On a good note, there were both Arab and Israeli cars which surely prevented a massacre. After we survived the madness, I went swimming. Only after the swim did my body wake up to the shock. I was shaking. And my heart is worried about the future. Any segregation will definitely expose Palestinians to undesired events. We really need to work together as a human family to prevent such a path. All I pray for now is no guys are seriously hurt. And that the mother got her son back.”

The stories are endless – it is impossible to catalogue them all, given how the occupation invades, pervades and oppresses every aspect of a Palestinian’s life.

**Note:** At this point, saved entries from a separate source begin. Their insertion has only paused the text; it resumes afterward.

(* ===== verification/Protocol.v ===== *)
(** * The protocol of the watcher

    The specification asks for one live watch at a time and no leak: every
    reload closes the previous watch before it arms a new one.  The
    monitor below reads the calls to the watcher off the trace and accepts
    a trace when every watch is armed on a fresh handle while no watch is
    live, and every close names the handle the module holds.  The trace of
    every reachable store is accepted, and the monitor ends in the watcher
    fields of the store. *)

From stdpp Require Import base tactics list strings gmap relations.
From Stdlib Require Import ZArith Lia.
From S2P Require Import Prelude JsString Act Model SortEngine Actions Fixture Listing.
From S2P Require Import HistoryStack Explorer Moves.

#[local] Open Scope act_scope.

(** What the monitor knows: the handle the module holds, the watches that
    are live, and the next unused handle. *)
Record Monitor := mkMonitor {
  held : option nat;
  open_on : gmap nat (option string);
  unused : nat
}.

#[export] Instance Monitor_eq_dec : EqDecision Monitor.
Proof. solve_decision. Defined.

Definition monitor_init : Monitor := {| held := None; open_on := ∅; unused := 0 |}.

(** One call; [None] when the call breaks the protocol. *)
Definition monitor_step (m : Monitor) (e : Event) : option Monitor :=
  match e with
  | WatchOpened h d =>
      if decide (h = unused m ∧ open_on m = ∅)
      then Some {| held := Some h; open_on := {[ h := d ]}; unused := S h |}
      else None
  | WatchClosed h =>
      if decide (held m = Some h)
      then Some {| held := held m; open_on := delete h (open_on m); unused := unused m |}
      else None
  | _ => Some m
  end.

Definition monitor_from (om : option Monitor) (tr : list Event) : option Monitor :=
  foldl (λ om e, om ≫= λ m, monitor_step m e) om tr.

Definition monitor (tr : list Event) : option Monitor :=
  monitor_from (Some monitor_init) tr.

(** The watcher fields of a store. *)
Definition watching (σ : Store) : Monitor :=
  {| held := watcher σ; open_on := live σ; unused := next_watch σ |}.

(** The trace is accepted and accounts for the watcher fields. *)
Definition conforms (σ : Store) : Prop := monitor (trace σ) = Some (watching σ).

#[export] Instance conforms_dec σ : Decision (conforms σ).
Proof. unfold conforms. apply _. Defined.

Lemma monitor_app tr tr' : monitor (tr ++ tr') = monitor_from (monitor tr) tr'.
Proof. apply foldl_app. Qed.

Lemma monitor_outward tr e : outward e → monitor (tr ++ [e]) = monitor tr.
Proof.
  intros He. rewrite monitor_app. simpl. destruct (monitor tr) as [m|]; [|done].
  by destruct e.
Qed.

Section Protocol.
Context `{!ArraySort}.
Implicit Types (σ : Store).

Lemma conforms_frame σ σ' :
  trace σ' = trace σ → watcher σ' = watcher σ → live σ' = live σ →
  next_watch σ' = next_watch σ → conforms σ → conforms σ'.
Proof. unfold conforms, watching. by intros -> -> -> ->. Qed.

(** A reload follows the protocol: it closes the watch the module holds,
    and it arms on a fresh handle with no watch live. *)
Lemma conforms_load σ : watch_pre σ → conforms σ → conforms (final (load σ)).
Proof.
  intros Hpre Hc. pose proof (watch_pre_closed σ Hpre) as Hcl.
  destruct (load_watch σ) as [_ Hw]. unfold conforms, watching in *.
  rewrite load_trace, monitor_app, Hc. rewrite Hcl in Hw.
  destruct (watcher σ) as [h|] eqn:Hh, (fs_watch_ok _ _);
    destruct Hw as (-> & -> & ->); simpl;
    rewrite ?decide_True by done; simpl; rewrite ?Hcl, ?decide_True by done;
    try done; by rewrite insert_empty.
Qed.

(** Every move follows the protocol. *)
#[export] Instance conforms_stable : Stable (λ σ, watch_pre σ ∧ conforms σ).
Proof.
  intros σ σ' Hm [Hpre Hcf].
  move_cases Hm;
    try (split; [by apply (watch_pre_frame σ) | by apply (conforms_frame σ)]).
  - split; [by apply (watch_pre_frame σ)|].
    unfold conforms in *. simpl. by rewrite monitor_outward.
  - split; [by apply watch_inv_pre, load_watch_inv | by apply conforms_load].
  - rewrite (restoreDirectory_Some _ _ _ Hh).
    split; [apply watch_inv_pre, load_watch_inv|apply conforms_load];
      first [by apply (watch_pre_frame σ) | by apply (conforms_frame σ)].
Qed.

(** C14: the calls to the watcher follow the protocol in every run of the
    explorer: a watch is armed only on a fresh handle and only while no
    watch is live, every close names the handle the module holds, and the
    handle held, the live watches and the next handle of the store are
    those the monitor computes from the trace. *)
Theorem reachable_conforms dir e σ : reachable dir e σ → conforms σ.
Proof.
  intros Hr.
  apply (stable_reachable (λ σ, watch_pre σ ∧ conforms σ) dir e); [done| |done].
  split; [by apply watch_inv_pre, inv_init | done].
Qed.

End Protocol.

(** ** The protocol at the concrete environment *)

Lemma reachable_conforms_witness :
  reachable (Some "/a") env0 (run_all tour store0) ∧
  monitor (trace (run_all tour store0)) = Some (watching (run_all tour store0)).
Proof.
  assert (reachable (Some "/a") env0 (run_all tour store0)) as Hr
    by exact (rtc_run_all tour store0 tour_admissible).
  split; [exact Hr | exact (reachable_conforms (Some "/a") env0 _ Hr)].
Defined.

(** The tour arms four watches and closes three. *)
Example tour_watch_calls :
  List.filter (λ e, bool_decide (¬ outward e)) (trace (run_all tour store0)) =
    [WatchOpened 0 (Some "/a"); WatchClosed 0; WatchOpened 1 (Some "/a/b");
     WatchClosed 1; WatchOpened 2 (Some "/a/c"); WatchClosed 2;
     WatchOpened 3 (Some "/a")] ∧
  watching (run_all tour store0) =
    {| held := Some 3%nat; open_on := {[ 3%nat := Some "/a" ]}; unused := 4 |}.
Proof. by vm_compute. Qed.

(** A second watch armed while the first is live, a close of a handle the
    module does not hold, and a handle used twice are rejected. *)
Example monitor_rejects :
  monitor [WatchOpened 0 (Some "/a"); WatchOpened 1 (Some "/a/b")] = None ∧
  monitor [WatchOpened 0 (Some "/a"); WatchClosed 1] = None ∧
  monitor [WatchOpened 0 (Some "/a"); WatchClosed 0; WatchOpened 0 (Some "/a")] = None.
Proof. by vm_compute. Qed.

(** After a navigation to a directory that cannot be watched, the module
    still holds the handle it closed, and the next reload closes it
    again: the protocol relies on a close that can be repeated. *)
Example stale_handle_closed_twice :
  List.filter (λ e, bool_decide (¬ outward e))
    (trace (run_all [InitDirectory; ChangeDirectory "/gone"; ChangeDirectory "/a/b"]
              store0)) =
    [WatchOpened 0 (Some "/a"); WatchClosed 0; WatchClosed 0;
     WatchOpened 1 (Some "/a/b")].
Proof. by vm_compute. Qed.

What does Israel have to gain from these seemingly senseless acts of violence, some so brutal and others so petty? For it to make sense, we must recognise that Israel’s end game is to annex most of the land remaining for Palestinians. Since formal annexation likely entails granting Israeli citizenship to people living on that land, Israel is attempting to drive as many Palestinians off this lands as possible. Humiliation and harassment are tools being used to force them to move away in search of a better life elsewhere, while making it appear voluntary to the world.

Chirag Dhara is a climate physicist with PhDs in theoretical physics and earth science. He is keenly interested in the Palestinian situation and visited the occupied West Bank for three months in early 2018 in solidarity with the Palestinians.